*LISTED RECORDS*.
(** The three ways two elements can compare, with what every operator
    answers in each. *)
Lemma compare_cases (a b : T) :
  (less a b = true /\ less b a = false /\
   equal_to a b = false /\ equal_to b a = false) \/
  (a = b) \/
  (less b a = true /\ less a b = false /\
   equal_to a b = false /\ equal_to b a = false).
Proof.
  destruct (less_total a b) as [Hab|[->|Hba]]; [left|by right; left|right; right].
  - pose proof (less_not_equal a b Hab).
    repeat split; auto using less_asymmetric, equal_to_false.
  - pose proof (less_not_equal b a Hba).
    repeat split; auto using less_asymmetric, equal_to_false.
Qed.

End element.

Section pairs.
Context {Ty1 Ty2 : Type} `{Comparable Ty1} `{Comparable Ty2}.
Context `{!StrictTotalOrder Ty1} `{!StrictTotalOrder Ty2}.
Implicit Types p q r : pair Ty1 Ty2.

Lemma result_operator_eq p q :
  result (operator_eq p q)
  = equal_to (first p) (first q) && equal_to (second p) (second q).
Proof. by rewrite operator_eq_unfold. Qed.

Lemma result_operator_lt p q :
  result (operator_lt p q)
  = less (first p) (first q) ||
      (equal_to (first p) (first q) && less (second p) (second q)).
Proof. by rewrite operator_lt_unfold. Qed.

Lemma operator_lt_iff p q :
  result (operator_lt p q) = true <->
  less (first p) (first q) = true \/
  (first p = first q /\ less (second p) (second q) = true).
Proof.
  rewrite result_operator_lt, orb_true_iff, andb_true_iff, equal_to_spec.
  reflexivity.
Qed.

Ltac compare_elements p q :=
  destruct p as [a1 b1], q as [a2 b2]; simpl;
  destruct (compare_cases a1 a2) as [(? & ? & ? & ?)|[->|(? & ? & ? & ?)]];
  destruct (compare_cases b1 b2) as [(? & ? & ? & ?)|[->|(? & ? & ? & ?)]];
  repeat match goal with
         | E : @eq bool _ _ |- _ => rewrite ?E; clear E
         end;
  rewrite ?less_irreflexive, ?equal_to_reflexive; simpl.

(** X6: when [==] on both element types decides equality, [p == q] is true
    exactly when [p] and [q] are the same pair. *)
Theorem operator_eq_decides_equality p q :
  result (operator_eq p q) = true <-> p = q.
Proof.
  rewrite result_operator_eq, andb_true_iff, !equal_to_spec.
  destruct p, q; simpl. split; [by intros [-> ->] | by intros [= -> ->]].
Qed.

(** X7: when [<] is a strict total order on both element types (and [==]
    decides equality), [<] on pairs is a strict total order too: no pair is
    below itself, [p < q] and [q < r] give [p < r], and two pairs are
    ordered one way or the other unless they are the same. *)
Theorem operator_lt_strict_total_order :
  (forall p, result (operator_lt p p) = false) /\
  (forall p q r,
     result (operator_lt p q) = true -> result (operator_lt q r) = true ->
     result (operator_lt p r) = true) /\
  (forall p q,
     result (operator_lt p q) = true \/ p = q \/
     result (operator_lt q p) = true) /\
  (forall p q,
     result (operator_lt p q) = true -> result (operator_lt q p) = false).
Proof.
  split; [|split; [|split]].
  - intros p. rewrite result_operator_lt, !less_irreflexive. apply andb_false_r.
  - intros p q r. rewrite !operator_lt_iff.
    intros [H12|[E12 H12]] [H23|[E23 H23]].
    + left. eauto using less_transitive.
    + left. by rewrite <- E23.
    + left. by rewrite E12.
    + right. split; [congruence | eauto using less_transitive].
  - intros p q. rewrite !result_operator_lt. compare_elements p q; auto.
  - intros p q. rewrite !result_operator_lt. compare_elements p q; auto.
Qed.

*YOUR GOAL*. Reproduce every line from the preceding data in which the word "second" can be found.

*SOLUTION*.
  = equal_to (first p) (first q) && equal_to (second p) (second q).
      (equal_to (first p) (first q) && less (second p) (second q)).
  (first p = first q /\ less (second p) (second q) = true).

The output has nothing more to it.